* _The records_:

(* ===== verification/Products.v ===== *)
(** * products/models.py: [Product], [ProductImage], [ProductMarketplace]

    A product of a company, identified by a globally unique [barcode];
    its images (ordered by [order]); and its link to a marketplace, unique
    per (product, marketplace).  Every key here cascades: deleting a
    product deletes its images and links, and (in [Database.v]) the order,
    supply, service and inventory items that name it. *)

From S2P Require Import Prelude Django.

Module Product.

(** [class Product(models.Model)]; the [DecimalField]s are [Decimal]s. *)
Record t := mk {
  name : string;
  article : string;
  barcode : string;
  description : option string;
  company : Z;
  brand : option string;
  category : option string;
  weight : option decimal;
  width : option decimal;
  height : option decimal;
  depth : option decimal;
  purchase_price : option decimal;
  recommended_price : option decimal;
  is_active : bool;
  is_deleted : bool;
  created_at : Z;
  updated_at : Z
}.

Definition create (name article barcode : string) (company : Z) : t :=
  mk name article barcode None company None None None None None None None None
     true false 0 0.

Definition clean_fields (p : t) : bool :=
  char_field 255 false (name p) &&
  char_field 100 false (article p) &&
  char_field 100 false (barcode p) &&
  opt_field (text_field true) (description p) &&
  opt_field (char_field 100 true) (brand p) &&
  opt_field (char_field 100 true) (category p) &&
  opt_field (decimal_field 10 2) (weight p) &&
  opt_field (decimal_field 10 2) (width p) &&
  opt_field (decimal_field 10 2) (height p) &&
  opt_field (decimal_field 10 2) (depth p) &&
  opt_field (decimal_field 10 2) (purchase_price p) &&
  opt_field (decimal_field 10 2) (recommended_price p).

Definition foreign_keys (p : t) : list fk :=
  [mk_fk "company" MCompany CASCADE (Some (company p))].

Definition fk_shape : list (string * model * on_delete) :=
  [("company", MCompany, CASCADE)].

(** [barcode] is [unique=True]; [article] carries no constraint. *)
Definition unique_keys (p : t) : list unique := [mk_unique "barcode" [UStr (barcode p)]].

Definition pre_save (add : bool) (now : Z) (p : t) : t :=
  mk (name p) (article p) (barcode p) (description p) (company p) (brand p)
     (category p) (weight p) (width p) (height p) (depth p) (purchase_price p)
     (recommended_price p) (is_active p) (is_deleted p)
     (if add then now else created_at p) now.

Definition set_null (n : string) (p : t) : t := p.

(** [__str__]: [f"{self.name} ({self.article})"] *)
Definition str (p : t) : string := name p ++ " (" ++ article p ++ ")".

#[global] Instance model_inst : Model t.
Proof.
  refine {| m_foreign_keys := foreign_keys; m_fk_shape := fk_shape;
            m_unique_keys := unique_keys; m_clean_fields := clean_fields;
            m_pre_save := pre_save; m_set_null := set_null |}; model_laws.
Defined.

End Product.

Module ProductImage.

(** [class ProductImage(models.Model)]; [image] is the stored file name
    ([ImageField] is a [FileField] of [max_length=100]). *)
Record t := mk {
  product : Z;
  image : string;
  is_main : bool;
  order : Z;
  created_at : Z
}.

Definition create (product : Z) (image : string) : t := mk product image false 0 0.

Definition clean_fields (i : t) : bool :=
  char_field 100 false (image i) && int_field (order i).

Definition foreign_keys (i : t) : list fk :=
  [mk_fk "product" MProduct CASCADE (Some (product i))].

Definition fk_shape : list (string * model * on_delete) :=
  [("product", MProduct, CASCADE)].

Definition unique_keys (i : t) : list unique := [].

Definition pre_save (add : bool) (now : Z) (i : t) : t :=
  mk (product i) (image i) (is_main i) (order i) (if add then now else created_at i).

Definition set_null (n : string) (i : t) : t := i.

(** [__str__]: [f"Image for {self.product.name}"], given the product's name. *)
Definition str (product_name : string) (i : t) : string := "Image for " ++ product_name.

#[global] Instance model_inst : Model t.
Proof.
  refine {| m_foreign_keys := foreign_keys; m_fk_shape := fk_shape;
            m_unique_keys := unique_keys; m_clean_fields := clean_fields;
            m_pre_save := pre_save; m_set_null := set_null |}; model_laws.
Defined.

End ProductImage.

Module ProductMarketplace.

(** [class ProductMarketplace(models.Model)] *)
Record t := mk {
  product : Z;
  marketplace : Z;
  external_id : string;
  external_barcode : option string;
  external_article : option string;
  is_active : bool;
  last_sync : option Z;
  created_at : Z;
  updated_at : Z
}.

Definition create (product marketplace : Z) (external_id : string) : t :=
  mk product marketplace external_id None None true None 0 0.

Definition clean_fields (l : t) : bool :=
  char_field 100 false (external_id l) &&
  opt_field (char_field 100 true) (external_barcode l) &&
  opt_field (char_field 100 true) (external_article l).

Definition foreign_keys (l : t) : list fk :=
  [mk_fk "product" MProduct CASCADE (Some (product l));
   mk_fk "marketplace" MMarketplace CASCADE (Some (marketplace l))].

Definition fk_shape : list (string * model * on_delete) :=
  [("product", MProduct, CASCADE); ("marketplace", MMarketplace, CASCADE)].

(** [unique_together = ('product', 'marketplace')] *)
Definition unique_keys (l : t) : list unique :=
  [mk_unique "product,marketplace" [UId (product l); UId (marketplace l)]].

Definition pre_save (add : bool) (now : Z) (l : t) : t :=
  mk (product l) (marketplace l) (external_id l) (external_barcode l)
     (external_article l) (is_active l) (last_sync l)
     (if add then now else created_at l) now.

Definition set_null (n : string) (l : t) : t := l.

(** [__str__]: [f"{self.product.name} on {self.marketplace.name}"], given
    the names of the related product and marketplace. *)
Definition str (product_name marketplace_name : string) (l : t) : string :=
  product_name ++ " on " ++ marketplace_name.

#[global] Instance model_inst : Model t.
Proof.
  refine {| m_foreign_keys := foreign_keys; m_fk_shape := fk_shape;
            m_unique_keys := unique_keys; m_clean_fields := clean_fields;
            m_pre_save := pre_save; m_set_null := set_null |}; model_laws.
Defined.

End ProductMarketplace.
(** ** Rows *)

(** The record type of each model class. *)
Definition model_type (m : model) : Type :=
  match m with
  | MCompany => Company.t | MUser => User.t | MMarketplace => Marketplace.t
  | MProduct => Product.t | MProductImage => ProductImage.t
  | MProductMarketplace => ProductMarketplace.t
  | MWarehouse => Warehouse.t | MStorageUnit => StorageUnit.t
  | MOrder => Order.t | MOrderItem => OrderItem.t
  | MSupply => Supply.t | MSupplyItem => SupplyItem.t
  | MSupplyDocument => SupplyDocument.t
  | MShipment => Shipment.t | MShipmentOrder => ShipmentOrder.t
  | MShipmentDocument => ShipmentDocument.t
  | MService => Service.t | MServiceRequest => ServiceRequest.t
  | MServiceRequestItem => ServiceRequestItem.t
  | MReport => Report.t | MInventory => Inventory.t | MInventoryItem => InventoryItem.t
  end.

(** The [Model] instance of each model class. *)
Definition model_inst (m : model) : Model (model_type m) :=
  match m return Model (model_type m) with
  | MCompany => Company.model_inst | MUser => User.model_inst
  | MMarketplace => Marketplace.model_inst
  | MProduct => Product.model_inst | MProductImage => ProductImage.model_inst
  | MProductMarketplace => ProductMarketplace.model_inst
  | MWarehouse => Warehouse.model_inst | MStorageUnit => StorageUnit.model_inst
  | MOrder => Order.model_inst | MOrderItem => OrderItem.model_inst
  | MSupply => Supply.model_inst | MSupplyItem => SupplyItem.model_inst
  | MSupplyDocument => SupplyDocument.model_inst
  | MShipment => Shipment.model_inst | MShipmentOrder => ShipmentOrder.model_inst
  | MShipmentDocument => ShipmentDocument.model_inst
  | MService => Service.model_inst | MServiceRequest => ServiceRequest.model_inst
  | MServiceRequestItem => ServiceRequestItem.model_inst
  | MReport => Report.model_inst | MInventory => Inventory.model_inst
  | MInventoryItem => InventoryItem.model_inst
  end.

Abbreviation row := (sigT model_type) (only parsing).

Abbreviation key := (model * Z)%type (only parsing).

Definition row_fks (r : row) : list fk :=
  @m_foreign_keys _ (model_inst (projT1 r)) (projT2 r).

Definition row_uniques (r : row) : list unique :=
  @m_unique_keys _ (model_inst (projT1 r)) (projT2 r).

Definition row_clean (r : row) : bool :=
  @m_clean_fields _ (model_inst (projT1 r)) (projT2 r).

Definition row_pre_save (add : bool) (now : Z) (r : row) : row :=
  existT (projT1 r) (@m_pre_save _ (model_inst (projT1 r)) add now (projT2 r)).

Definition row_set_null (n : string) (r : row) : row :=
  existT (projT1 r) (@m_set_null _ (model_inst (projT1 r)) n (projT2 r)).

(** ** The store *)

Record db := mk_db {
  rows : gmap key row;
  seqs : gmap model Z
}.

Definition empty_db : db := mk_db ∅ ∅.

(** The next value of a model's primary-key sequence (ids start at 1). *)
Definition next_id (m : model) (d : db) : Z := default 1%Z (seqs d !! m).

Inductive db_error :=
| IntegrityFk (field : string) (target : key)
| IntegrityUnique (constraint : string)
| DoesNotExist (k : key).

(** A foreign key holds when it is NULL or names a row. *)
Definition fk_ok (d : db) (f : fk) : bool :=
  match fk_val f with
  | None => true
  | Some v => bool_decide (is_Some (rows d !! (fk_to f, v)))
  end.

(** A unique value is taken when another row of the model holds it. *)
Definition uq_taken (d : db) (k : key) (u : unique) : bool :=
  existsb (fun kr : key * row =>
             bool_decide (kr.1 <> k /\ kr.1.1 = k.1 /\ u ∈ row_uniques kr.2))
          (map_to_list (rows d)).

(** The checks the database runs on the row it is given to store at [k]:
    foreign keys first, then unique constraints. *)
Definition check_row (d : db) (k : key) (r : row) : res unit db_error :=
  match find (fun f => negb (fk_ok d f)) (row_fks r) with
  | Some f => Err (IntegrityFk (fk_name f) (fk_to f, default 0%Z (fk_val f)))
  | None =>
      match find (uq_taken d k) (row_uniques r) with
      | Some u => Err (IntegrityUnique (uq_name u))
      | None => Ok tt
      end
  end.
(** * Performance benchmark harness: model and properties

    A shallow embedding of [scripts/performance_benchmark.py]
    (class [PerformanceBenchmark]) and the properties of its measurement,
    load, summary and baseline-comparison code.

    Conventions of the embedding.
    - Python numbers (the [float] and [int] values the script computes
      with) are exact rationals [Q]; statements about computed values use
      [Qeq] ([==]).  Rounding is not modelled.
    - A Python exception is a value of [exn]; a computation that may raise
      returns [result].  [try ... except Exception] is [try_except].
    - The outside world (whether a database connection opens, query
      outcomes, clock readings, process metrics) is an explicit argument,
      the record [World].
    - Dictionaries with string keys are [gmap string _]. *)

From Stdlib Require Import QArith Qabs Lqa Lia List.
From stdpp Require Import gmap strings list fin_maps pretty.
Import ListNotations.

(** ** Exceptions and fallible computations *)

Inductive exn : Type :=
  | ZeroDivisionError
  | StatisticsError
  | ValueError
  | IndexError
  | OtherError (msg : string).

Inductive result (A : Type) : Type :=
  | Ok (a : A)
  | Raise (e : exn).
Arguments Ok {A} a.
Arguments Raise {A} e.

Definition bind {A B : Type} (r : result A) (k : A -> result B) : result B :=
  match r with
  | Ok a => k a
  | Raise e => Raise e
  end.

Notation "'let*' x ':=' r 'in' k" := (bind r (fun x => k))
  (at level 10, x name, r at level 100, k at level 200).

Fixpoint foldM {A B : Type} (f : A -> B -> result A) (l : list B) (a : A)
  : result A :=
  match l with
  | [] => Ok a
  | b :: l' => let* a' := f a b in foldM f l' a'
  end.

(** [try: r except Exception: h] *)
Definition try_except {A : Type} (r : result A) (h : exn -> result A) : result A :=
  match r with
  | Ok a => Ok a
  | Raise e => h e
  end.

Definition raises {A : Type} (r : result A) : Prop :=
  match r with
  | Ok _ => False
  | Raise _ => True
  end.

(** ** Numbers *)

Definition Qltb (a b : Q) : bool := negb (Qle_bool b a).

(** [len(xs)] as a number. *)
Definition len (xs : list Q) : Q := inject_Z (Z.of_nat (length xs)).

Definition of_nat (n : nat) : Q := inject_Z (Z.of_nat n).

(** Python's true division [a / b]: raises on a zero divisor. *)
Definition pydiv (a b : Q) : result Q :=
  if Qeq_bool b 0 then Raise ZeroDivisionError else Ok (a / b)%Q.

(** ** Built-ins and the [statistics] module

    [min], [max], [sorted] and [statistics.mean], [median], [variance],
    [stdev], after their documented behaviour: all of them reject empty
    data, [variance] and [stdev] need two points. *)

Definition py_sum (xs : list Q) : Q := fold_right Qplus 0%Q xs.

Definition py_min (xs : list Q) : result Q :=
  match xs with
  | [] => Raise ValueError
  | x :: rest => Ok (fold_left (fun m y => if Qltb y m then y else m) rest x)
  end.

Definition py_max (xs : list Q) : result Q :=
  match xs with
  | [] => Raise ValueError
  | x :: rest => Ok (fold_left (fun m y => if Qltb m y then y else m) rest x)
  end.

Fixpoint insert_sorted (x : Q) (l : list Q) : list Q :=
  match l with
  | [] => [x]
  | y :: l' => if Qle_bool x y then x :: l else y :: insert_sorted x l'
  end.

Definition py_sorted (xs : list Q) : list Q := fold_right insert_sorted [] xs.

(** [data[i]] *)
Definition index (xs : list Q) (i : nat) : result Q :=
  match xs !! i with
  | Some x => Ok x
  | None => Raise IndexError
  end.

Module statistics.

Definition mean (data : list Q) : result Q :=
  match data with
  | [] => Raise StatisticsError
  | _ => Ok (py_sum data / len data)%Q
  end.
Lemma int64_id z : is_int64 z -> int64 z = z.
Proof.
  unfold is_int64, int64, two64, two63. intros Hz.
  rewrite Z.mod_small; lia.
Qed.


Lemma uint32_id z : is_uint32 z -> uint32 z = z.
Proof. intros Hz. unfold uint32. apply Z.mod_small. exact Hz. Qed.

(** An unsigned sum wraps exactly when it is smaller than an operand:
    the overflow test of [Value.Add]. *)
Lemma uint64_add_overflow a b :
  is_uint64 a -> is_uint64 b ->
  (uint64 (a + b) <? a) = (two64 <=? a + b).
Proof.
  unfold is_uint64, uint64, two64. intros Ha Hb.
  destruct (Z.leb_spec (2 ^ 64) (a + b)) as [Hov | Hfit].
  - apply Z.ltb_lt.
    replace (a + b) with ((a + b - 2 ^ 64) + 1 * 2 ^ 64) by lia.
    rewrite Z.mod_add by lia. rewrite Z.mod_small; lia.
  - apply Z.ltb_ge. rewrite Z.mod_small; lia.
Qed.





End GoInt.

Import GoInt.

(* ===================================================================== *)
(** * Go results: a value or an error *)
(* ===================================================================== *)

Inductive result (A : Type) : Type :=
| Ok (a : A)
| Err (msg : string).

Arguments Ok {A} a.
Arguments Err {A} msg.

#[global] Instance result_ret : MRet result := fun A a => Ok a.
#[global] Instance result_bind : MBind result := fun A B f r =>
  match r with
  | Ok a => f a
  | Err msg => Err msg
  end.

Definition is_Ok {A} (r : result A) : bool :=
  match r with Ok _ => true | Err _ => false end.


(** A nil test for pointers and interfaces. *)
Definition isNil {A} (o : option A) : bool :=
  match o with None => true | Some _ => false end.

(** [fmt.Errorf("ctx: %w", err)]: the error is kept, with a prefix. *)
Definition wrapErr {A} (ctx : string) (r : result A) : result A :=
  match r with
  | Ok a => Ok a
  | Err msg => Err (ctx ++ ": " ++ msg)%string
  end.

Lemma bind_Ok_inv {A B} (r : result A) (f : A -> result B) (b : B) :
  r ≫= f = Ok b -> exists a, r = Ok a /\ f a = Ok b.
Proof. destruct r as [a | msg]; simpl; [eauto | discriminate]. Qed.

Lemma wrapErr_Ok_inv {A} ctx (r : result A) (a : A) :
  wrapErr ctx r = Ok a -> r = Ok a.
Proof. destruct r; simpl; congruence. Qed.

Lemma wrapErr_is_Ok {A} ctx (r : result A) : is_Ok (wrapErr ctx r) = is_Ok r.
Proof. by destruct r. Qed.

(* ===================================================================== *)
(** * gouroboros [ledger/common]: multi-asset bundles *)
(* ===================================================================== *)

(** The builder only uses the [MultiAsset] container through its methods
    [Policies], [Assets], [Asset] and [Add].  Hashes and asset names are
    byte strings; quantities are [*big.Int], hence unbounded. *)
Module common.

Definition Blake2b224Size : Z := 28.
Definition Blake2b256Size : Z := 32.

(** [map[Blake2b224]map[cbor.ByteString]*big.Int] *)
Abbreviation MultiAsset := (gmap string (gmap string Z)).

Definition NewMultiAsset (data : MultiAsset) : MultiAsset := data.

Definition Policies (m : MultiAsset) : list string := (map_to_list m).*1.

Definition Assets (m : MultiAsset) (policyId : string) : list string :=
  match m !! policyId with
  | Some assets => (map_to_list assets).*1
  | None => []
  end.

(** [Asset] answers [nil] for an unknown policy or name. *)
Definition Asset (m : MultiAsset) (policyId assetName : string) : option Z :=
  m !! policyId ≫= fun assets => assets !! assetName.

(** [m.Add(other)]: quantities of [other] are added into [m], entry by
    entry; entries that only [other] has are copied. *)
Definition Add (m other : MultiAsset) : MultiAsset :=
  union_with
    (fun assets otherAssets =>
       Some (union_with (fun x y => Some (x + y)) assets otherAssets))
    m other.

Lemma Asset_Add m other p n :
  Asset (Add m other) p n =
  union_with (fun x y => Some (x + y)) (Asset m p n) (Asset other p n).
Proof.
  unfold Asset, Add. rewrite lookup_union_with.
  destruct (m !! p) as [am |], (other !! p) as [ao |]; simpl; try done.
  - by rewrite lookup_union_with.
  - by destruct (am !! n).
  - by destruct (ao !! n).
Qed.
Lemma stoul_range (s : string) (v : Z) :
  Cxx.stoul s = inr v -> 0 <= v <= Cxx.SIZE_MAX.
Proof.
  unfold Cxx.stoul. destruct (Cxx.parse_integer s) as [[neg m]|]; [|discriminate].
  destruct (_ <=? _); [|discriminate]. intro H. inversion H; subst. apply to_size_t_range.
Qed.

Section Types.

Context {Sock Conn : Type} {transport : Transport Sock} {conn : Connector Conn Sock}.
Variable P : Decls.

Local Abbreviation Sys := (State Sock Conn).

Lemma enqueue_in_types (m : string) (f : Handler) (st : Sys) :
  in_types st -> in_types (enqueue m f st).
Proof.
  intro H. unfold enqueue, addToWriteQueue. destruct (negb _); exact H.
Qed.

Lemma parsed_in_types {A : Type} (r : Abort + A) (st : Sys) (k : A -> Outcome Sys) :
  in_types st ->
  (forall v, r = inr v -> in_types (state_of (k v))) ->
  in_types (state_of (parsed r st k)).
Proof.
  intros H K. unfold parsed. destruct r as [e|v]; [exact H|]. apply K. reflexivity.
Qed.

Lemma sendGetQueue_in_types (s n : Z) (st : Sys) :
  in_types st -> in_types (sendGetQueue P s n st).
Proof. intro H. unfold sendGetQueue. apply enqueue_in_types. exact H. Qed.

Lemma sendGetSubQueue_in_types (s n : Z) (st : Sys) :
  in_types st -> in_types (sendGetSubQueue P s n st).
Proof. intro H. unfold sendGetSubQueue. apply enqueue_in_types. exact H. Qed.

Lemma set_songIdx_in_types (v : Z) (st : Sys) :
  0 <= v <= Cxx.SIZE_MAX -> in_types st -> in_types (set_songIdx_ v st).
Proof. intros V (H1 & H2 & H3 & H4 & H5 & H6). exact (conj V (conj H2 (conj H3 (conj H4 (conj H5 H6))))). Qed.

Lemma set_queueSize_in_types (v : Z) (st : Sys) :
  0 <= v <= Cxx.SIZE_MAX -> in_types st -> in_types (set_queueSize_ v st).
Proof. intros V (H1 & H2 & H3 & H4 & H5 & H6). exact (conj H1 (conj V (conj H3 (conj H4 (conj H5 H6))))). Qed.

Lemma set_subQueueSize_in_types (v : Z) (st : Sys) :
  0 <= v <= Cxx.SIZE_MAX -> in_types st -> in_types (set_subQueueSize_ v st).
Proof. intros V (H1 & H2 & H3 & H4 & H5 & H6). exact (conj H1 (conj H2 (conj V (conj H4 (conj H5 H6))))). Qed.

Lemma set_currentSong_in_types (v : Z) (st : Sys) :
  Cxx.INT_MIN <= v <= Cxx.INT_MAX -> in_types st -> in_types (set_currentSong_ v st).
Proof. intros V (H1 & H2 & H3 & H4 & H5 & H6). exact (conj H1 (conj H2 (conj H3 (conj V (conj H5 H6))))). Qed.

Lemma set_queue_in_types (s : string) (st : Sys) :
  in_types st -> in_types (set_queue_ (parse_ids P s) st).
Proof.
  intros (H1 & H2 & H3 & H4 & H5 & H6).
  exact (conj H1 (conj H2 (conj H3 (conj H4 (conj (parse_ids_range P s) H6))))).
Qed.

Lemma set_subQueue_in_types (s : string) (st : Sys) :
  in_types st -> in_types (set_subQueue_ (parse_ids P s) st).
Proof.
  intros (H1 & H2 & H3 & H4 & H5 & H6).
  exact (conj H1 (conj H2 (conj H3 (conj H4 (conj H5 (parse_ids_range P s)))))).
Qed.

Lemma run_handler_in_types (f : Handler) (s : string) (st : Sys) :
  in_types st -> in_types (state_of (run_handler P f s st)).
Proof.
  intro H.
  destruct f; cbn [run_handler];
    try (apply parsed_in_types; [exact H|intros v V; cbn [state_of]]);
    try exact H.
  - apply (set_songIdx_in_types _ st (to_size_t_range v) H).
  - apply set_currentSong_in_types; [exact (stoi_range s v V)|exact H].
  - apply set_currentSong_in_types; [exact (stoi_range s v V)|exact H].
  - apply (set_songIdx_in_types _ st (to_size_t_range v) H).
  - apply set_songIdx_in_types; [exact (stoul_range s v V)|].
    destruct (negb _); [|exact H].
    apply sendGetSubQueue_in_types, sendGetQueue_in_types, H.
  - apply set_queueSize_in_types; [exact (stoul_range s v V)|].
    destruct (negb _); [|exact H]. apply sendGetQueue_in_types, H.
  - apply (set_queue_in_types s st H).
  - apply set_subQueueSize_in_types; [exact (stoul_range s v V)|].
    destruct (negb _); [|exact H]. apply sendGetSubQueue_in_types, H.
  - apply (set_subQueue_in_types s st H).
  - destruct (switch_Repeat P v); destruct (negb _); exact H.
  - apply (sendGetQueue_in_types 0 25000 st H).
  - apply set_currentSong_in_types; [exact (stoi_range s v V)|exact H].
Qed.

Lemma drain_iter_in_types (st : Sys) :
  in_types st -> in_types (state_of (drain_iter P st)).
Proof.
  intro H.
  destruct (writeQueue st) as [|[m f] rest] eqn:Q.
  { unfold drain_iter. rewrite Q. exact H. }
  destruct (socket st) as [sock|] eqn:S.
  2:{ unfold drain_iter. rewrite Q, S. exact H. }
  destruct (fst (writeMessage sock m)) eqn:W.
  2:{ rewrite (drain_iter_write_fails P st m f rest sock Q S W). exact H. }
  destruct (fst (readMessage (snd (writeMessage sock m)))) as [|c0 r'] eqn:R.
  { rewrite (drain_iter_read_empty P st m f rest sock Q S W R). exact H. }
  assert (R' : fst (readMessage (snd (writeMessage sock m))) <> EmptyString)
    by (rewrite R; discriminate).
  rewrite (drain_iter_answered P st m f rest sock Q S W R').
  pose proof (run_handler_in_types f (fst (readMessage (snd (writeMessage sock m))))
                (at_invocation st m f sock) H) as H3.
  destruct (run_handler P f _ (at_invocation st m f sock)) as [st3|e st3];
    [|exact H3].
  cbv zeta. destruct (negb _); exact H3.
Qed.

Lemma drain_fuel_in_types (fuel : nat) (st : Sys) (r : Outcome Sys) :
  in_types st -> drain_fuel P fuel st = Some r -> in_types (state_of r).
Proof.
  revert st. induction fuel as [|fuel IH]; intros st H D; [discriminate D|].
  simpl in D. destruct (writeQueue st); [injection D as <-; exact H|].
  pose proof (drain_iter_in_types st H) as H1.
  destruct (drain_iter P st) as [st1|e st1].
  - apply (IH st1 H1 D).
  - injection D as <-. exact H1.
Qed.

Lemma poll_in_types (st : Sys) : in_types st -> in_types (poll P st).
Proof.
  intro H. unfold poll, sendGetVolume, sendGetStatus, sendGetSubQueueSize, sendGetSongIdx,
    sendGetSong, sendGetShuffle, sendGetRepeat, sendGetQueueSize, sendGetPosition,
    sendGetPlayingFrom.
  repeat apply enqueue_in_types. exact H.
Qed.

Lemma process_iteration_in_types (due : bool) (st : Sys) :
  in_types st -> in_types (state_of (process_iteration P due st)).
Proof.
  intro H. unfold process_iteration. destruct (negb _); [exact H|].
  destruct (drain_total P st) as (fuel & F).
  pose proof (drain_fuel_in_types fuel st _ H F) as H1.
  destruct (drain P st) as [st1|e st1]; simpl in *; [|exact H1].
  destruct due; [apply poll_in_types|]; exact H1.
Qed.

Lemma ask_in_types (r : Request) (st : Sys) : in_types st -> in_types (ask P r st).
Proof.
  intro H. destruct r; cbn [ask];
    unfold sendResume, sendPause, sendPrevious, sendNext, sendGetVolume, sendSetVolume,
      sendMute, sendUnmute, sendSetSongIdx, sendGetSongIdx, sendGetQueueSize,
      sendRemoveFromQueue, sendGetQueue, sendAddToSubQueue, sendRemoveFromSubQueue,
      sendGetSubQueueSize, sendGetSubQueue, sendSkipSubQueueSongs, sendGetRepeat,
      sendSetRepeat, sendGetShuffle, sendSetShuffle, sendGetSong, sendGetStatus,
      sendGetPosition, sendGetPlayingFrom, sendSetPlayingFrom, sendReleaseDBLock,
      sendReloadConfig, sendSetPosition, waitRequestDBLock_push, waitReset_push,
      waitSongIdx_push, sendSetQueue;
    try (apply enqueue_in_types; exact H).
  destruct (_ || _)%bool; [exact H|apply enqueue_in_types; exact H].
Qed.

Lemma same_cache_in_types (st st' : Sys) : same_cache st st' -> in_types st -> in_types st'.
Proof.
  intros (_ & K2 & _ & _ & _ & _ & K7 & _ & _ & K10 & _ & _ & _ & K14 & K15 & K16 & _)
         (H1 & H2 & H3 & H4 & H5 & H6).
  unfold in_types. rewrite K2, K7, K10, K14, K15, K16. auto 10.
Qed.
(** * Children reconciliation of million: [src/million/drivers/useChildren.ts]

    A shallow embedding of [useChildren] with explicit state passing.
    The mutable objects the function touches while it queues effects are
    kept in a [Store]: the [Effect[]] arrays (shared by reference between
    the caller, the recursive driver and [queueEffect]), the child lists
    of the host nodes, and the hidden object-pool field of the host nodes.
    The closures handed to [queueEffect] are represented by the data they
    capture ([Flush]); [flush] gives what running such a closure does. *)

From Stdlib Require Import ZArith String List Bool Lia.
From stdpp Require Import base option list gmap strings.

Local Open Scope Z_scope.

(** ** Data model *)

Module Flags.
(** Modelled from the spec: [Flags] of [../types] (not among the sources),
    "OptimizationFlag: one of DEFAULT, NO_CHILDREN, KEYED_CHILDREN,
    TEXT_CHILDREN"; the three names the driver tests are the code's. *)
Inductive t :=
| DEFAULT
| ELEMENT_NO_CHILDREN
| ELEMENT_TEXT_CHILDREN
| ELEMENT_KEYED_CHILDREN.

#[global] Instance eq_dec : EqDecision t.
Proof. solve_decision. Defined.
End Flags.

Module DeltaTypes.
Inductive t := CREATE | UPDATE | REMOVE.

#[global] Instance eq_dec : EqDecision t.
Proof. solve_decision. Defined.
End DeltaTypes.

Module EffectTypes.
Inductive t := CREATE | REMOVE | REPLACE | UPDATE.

* _Task to complete_:
Start at the first line of the entries and stop at the line that contains "product deletes its". Repeat every line in that span exactly, and nothing beyond it.

* _Answer space_:
(* ===== verification/Products.v ===== *)
(** * products/models.py: [Product], [ProductImage], [ProductMarketplace]

    A product of a company, identified by a globally unique [barcode];
    its images (ordered by [order]); and its link to a marketplace, unique
    per (product, marketplace).  Every key here cascades: deleting a
    product deletes its images and links, and (in [Database.v]) the order,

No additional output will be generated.